Literature DB >> 28472374

The EBI search engine: EBI search as a service-making biological data accessible for all.

Young M Park¹, Silvano Squizzato¹, Nicola Buso¹, Tamer Gur¹, Rodrigo Lopez¹.

Abstract

We present an update of the EBI Search engine, an easy-to-use fast text search and indexing system with powerful data navigation and retrieval capabilities.
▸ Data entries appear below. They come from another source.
(* ===== verification/JsonCopy.v ===== *)
(** * The encoder's copy of a raw JSON value

    [json.RawMessage] is written by copying its text without blanks and with some
    characters escaped ([compact] of Events). The copy of a text is the text of
    the same value: members keep their names and order, strings their bytes,
    numbers their literals; only the bytes that an object remembers of its
    members change, so values are compared by [erase]. *)
From Stdlib Require Import Ascii ZArith.
From stdpp Require Import prelude gmap strings list.
From S2P Require Import Prelude GoStrings GoText GoFloat Json Utf8 JsonText Backoff GoTime Events Base64 JsonDoc.

Local Open Scope Z_scope.

(** A value without the bytes of its members. *)
Fixpoint erase (v : json) : json :=
  match v with
  | JArr l => JArr (map erase l)
  | JObj ms => JObj (map (λ m, (m.1, (EmptyString, erase m.2.2))) ms)
  | _ => v
  end.

(** ** Bytes *)

Abbreviation copy_out := (compact false false).
Abbreviation copy_str := (compact true false).

Definition html (a : ascii) : bool := (code a =? 60) || (code a =? 62) || (code a =? 38).
Definition u_escape (c : Z) : list ascii := [backslash; "u"%char] ++ hex_fixed 4 c.

(** Characters that the copy keeps, outside strings. *)
Definition ordinary (a : ascii) : Prop :=
  32 < code a < 128 ∧ code a ≠ 34 ∧ html a = false.

Lemma copy_ordinary a l : ordinary a → copy_out (a :: l) = a :: copy_out l.
Proof.
  intros (Hr & Hq & Hh). unfold html in Hh. cbn [compact]. rewrite Hh.
  assert (json_ws a = false) as -> by (unfold json_ws; lia).
  rewrite (proj2 (Z.eqb_neq (code a) 34)) by done. cbn.
  destruct l as [|b [|d l]]; try done. by rewrite (proj2 (Z.eqb_neq (code a) 226)) by lia.
Qed.

Lemma copy_ordinaries t r : Forall ordinary t → copy_out (t ++ r) = t ++ copy_out r.
Proof. induction 1 as [|a t Ha _ IH]; [done|]. cbn [app]. by rewrite copy_ordinary, IH. Qed.

Lemma copy_skip_ws l : copy_out (skip_ws l) = copy_out l.
Proof.
  induction l as [|a l IH]; [done|]. cbn [skip_ws]. destruct (json_ws a) eqn:Ea; [|done]. rewrite IH.
  cbn [compact]. rewrite Ea. unfold json_ws in Ea.
  assert ((code a =? 60) || (code a =? 62) || (code a =? 38) = false) as -> by lia.
  by rewrite (proj2 (Z.eqb_neq (code a) 34)) by lia.
Qed.

Lemma copy_blank l : skip_ws l = [] → copy_out l = [].
Proof. intros Hl. by rewrite <- copy_skip_ws, Hl. Qed.

(** ** Inside strings *)

Lemma copy_quote l : copy_str (dquote :: l) = dquote :: copy_out l.
Proof. by destruct l as [|b [|d l]]. Qed.

Lemma copy_html a l : html a = true → copy_str (a :: l) = u_escape (code a) ++ copy_str l.
Proof.
  intros Ha. cbn [compact]. unfold html in Ha. rewrite Ha.
  rewrite (proj2 (Z.eqb_neq (code a) 34)), (proj2 (Z.eqb_neq (code a) 92)) by lia. done.
Qed.

(** A byte that is kept, and leaves the string open. *)
Lemma copy_keep a l :
  html a = false → code a ≠ 34 → code a ≠ 92 → code a ≠ 226 → copy_str (a :: l) = a :: copy_str l.
Proof.
  intros Hh Hq Hb Hs. unfold html in Hh. cbn [compact]. rewrite Hh.
  rewrite (proj2 (Z.eqb_neq (code a) 34)), (proj2 (Z.eqb_neq (code a) 92)) by lia. cbn.
  destruct l as [|b [|d l]]; try done. by rewrite (proj2 (Z.eqb_neq (code a) 226)) by lia.
Qed.

Lemma copy_escape e l : html e = false → code e ≠ 226 →
  copy_str (backslash :: e :: l) = backslash :: e :: copy_str l.
Proof.
  intros Hh Hs. unfold html in Hh.
  assert (copy_str (backslash :: e :: l) = backslash :: compact true true (e :: l)) as -> by (by destruct l).
  f_equal. cbn [compact]. rewrite Hh. cbn.
  destruct l as [|b [|d l]]; try done. by rewrite (proj2 (Z.eqb_neq (code e) 226)) by lia.
Qed.

Lemma copy_keeps t l : Forall (λ a, html a = false ∧ code a ≠ 34 ∧ code a ≠ 92 ∧ code a ≠ 226) t →
  copy_str (t ++ l) = t ++ copy_str l.
Proof. induction 1 as [|a t (? & ? & ? & ?) _ IH]; [done|]. cbn [app]. by rewrite copy_keep, IH. Qed.

(** The line separators. *)
Definition line_sep (l : list ascii) : bool :=
  match l with
  | a :: b :: d :: _ => (code a =? 226) && (code b =? 128) && ((code d =? 168) || (code d =? 169))
  | _ => false
  end.

Lemma copy_226 a l : code a = 226 → line_sep (a :: l) = false → copy_str (a :: l) = a :: copy_str l.
Proof.
  intros Ha Hs. cbn [compact]. rewrite Ha. cbn.
  destruct l as [|b [|d l]]; try done. unfold line_sep in Hs. rewrite Ha in Hs. cbn in Hs. by rewrite Hs.
Qed.

Lemma copy_sep a b d l : line_sep (a :: b :: d :: l) = true →
  copy_str (a :: b :: d :: l) = u_escape (code d + 8064) ++ copy_str l.
Proof.
  intros Hs. unfold line_sep in Hs. assert (code a = 226) as Ha by lia.
  remember [b; d] as bd eqn:E. cbn [compact]. rewrite Ha in *. cbn in Hs |- *. by rewrite Hs.
Qed.

(** The continuation bytes at the head of a text: all that the decoding of a
    rune looks at after its first byte. *)
Fixpoint conts (l : list ascii) : list ascii :=
  match l with
  | a :: l' => if cont a then a :: conts l' else []
  | [] => []
  end.

Lemma conts_high a l : code a < 128 → conts (a :: l) = [].
Proof. intros Ha. cbn. unfold cont, in_range. by rewrite (proj2 (Z.leb_gt 128 (code a))) by lia. Qed.

Lemma decode_rune_conts a l : decode_rune (a :: l) = decode_rune (a :: conts l).
Proof.
  unfold decode_rune. destruct (code a <? 128); [done|].
  assert (∀ b, second3 a b = true → cont b = true) as H3.
  { intros b. unfold second3, cont, in_range. repeat case_match; lia. }
  assert (∀ b, second4 a b = true → cont b = true) as H4.
  { intros b. unfold second4, cont, in_range. repeat case_match; lia. }
  assert (∀ x : Z * nat, (if in_range 194 223 a then x else if in_range 224 239 a then x
    else if in_range 240 244 a then x else x) = x) as Hsame by (intros x; by repeat case_match).
  destruct l as [|b l]; [done|]. cbn [conts]. specialize (H3 b). specialize (H4 b).
  destruct (cont b) eqn:Eb; rewrite ?Eb; cycle 1.
  { assert (second3 a b = false ∧ second4 a b = false) as [-> ->].
    { split; apply not_true_is_false; intros Hx; [apply H3 in Hx|apply H4 in Hx]; done. }
    cbn. rewrite Hsame. by destruct l as [|? [|? ?]]. }
  destruct l as [|c l]; [by cbn; rewrite ?Eb|]. cbn [conts].
  destruct (cont c) eqn:Ec; rewrite ?Eb, ?Ec; cycle 1.
  { rewrite !andb_false_r. by destruct l. }
  destruct l as [|d l]; [by cbn; rewrite ?Ec|]. cbn [conts].
  destruct (cont d) eqn:Ed; rewrite ?Eb, ?Ec, ?Ed; [done|]. by rewrite !andb_false_r.
Qed.

(** The bytes of a rune after the first one are continuation bytes. *)
Lemma decode_rune_tail a l r w : decode_rune (a :: l) = (r, w) → Forall (λ b, cont b = true) (take (w - 1) l).
Proof.
  rewrite decode_rune_conts. intros Hd. apply decode_rune_width in Hd as [Hw1 Hw]; [|done]. cbn in Hw.
  assert (take (w - 1) l = take (w - 1) (conts l)) as ->.
  { assert (∀ n k, (n ≤ length (conts k))%nat → take n k = take n (conts k)) as H.
    { induction n as [|n IH]; intros [|b k] Hn; [done..|]. cbn [conts] in Hn |- *.
      destruct (cont b); cbn in *; [|lia]. by rewrite IH by lia. }
    apply H. lia. }
  apply Forall_take. clear. induction l as [|b l IH]; cbn; [constructor|].
  destruct (cont b) eqn:E; by constructor.
Qed.

(** The copy of a rune that is not a line separator. *)
Lemma copy_rune a l r w : 128 ≤ code a → line_sep (a :: l) = false → decode_rune (a :: l) = (r, w) →
  copy_str (a :: l) = take w (a :: l) ++ copy_str (drop w (a :: l)).
Proof.
  intros Ha Hs Hd. pose proof (decode_rune_width (a :: l) r w ltac:(done) Hd) as [Hw _].
  destruct w as [|w]; [lia|]. apply decode_rune_tail in Hd. rewrite Nat.sub_succ, Nat.sub_0_r in Hd.
  cbn [take drop app].
  assert (copy_str (a :: l) = a :: copy_str l) as ->.
  { destruct (decide (code a = 226)); [by apply copy_226|apply copy_keep; unfold html; lia]. }
  f_equal. rewrite <- (take_drop w l) at 1. apply copy_keeps. eapply Forall_impl; [exact Hd|].
  intros b. unfold cont, in_range, html. lia.
Qed.

(** *** Units *)

(** [X] may stand for the text [l] after a unit. *)
Definition follows (l X : list ascii) : Prop :=
  conts X = conts l ∧ (low_surrogate l = None → low_surrogate X = None).

(** [u] is a copy of the head of [l], which stands for [bs]. *)
Definition copy_of (l l' u bs : list ascii) : Prop :=
  copy_str l = u ++ copy_str l' ∧ u ≠ [] ∧
  ∀ X, follows l' X → str_unit (u ++ X) = Some (inr (bs, X)) ∧ follows l (u ++ X).

Lemma low_surrogate_head a l : code a ≠ 92 → low_surrogate (a :: l) = None.
Proof. intros Ha. unfold low_surrogate. destruct l; [done|]. by rewrite (proj2 (Z.eqb_neq (code a) 92)). Qed.

(** A unit that starts with a byte other than a backslash, copied as it is. *)
Lemma copy_of_head l l' a u bs :
  copy_str l = (a :: u) ++ copy_str l' → code a ≠ 92 →
  (∀ X, follows l' X → str_unit ((a :: u) ++ X) = Some (inr (bs, X))) →
  (∀ X, follows l' X → conts ((a :: u) ++ X) = conts l) → copy_of l l' (a :: u) bs.
Proof.
  intros Hc Ha Hu Hk. split; [done|]. split; [done|]. intros X HX. split; [by apply Hu|].
  split; [by apply Hk|]. intros _. cbn [app]. by apply low_surrogate_head.
Qed.

(** An escape that replaces a character. *)
Lemma copy_of_u_escape a l l' c :
  copy_str (a :: l) = u_escape c ++ copy_str l' → c ∈ [60; 62; 38; 8232; 8233] → conts (a :: l) = [] →
  copy_of (a :: l) l' (u_escape c) (encode_rune c).
Proof.
  intros Hc Hin Hk. rewrite !elem_of_cons, elem_of_nil in Hin.
  split; [done|]. split; [done|]. intros X _.
  assert (conts (u_escape c ++ X) = conts (a :: l)) as HX by (by rewrite Hk).
  destruct Hin as [-> |[-> |[-> |[-> |[-> |[]]]]]]; (split; [reflexivity|]); by split.
Qed.

(** An escape of the text itself. *)
Lemma hex4_split l r l' : hex4 l = Some (r, l') → ∃ a b c d,
  l = a :: b :: c :: d :: l' ∧ (∀ X, hex4 (a :: b :: c :: d :: X) = Some (r, X)) ∧
  Forall (λ x, html x = false ∧ code x ≠ 34 ∧ code x ≠ 92 ∧ code x ≠ 226) [a; b; c; d].
Proof.
  assert (∀ x v, hex_val_any x = Some v → html x = false ∧ code x ≠ 34 ∧ code x ≠ 92 ∧ code x ≠ 226) as Hx.
  { intros x v. unfold hex_val_any, in_range, html. repeat case_match; intros; simplify_eq; lia. }
  unfold hex4. destruct l as [|a [|b [|c [|d l]]]]; try done. intros H. exists a, b, c, d.
  destruct (hex_val_any a) eqn:Ea, (hex_val_any b) eqn:Eb, (hex_val_any c) eqn:Ec, (hex_val_any d) eqn:Ed;
    try done. cbn in H |- *. simplify_eq. split; [done|]. split; [done|].
  repeat (apply Forall_cons; split; [by eapply Hx|]). constructor.
Qed.

Lemma is_high_low r : is_high r = true → is_low r = false.
Proof. unfold is_high, is_low. lia. Qed.

(** The copy of [\uXXXX]. *)
Lemma copy_hex l2 r l3 : hex4 l2 = Some (r, l3) → ∃ u,
  copy_str (backslash :: "u"%char :: l2) = backslash :: "u"%char :: u ++ copy_str l3 ∧
  ∀ X, hex4 (u ++ X) = Some (r, X).
Proof.
  intros Hh. destruct (hex4_split _ _ _ Hh) as (a & b & c & d & -> & HX & Hall).
  exists [a; b; c; d]. split; [|done]. rewrite copy_escape by done.
  do 2 f_equal. by apply (copy_keeps [a; b; c; d]).
Qed.

Lemma str_unit_hex l2 r l3 : hex4 l2 = Some (r, l3) →
  str_unit (backslash :: "u"%char :: l2) = Some (inr
    (if is_high r then
       match low_surrogate l3 with
       | Some (r2, l4) => (encode_rune ((r - 55296) * 1024 + (r2 - 56320) + 65536), l4)
       | None => (encode_rune RuneError, l3)
       end
     else (encode_rune r, l3))).
Proof.
  intros Hh. unfold str_unit. change (code backslash =? 34) with false. change (code backslash =? 92) with true.
  change (simple_escape "u") with (@None ascii). change (code "u" =? 117) with true. cbv iota. rewrite Hh.
  cbn [mbind option_bind]. by destruct (is_high r), (low_surrogate l3) as [[? ?]|].
Qed.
The interconnectivity that exists between data resources at EMBL-EBI provides easy, quick and precise navigation and a better understanding of the relationship between different data types that include nucleotide and protein sequences, genes, gene products, proteins, protein domains, protein families, enzymes and macromolecular structures, as well as the life science literature. EBI Search provides a powerful RESTful API that enables its integration into third-party portals, thus providing 'Search as a Service' capabilities, which are the main topic of this article.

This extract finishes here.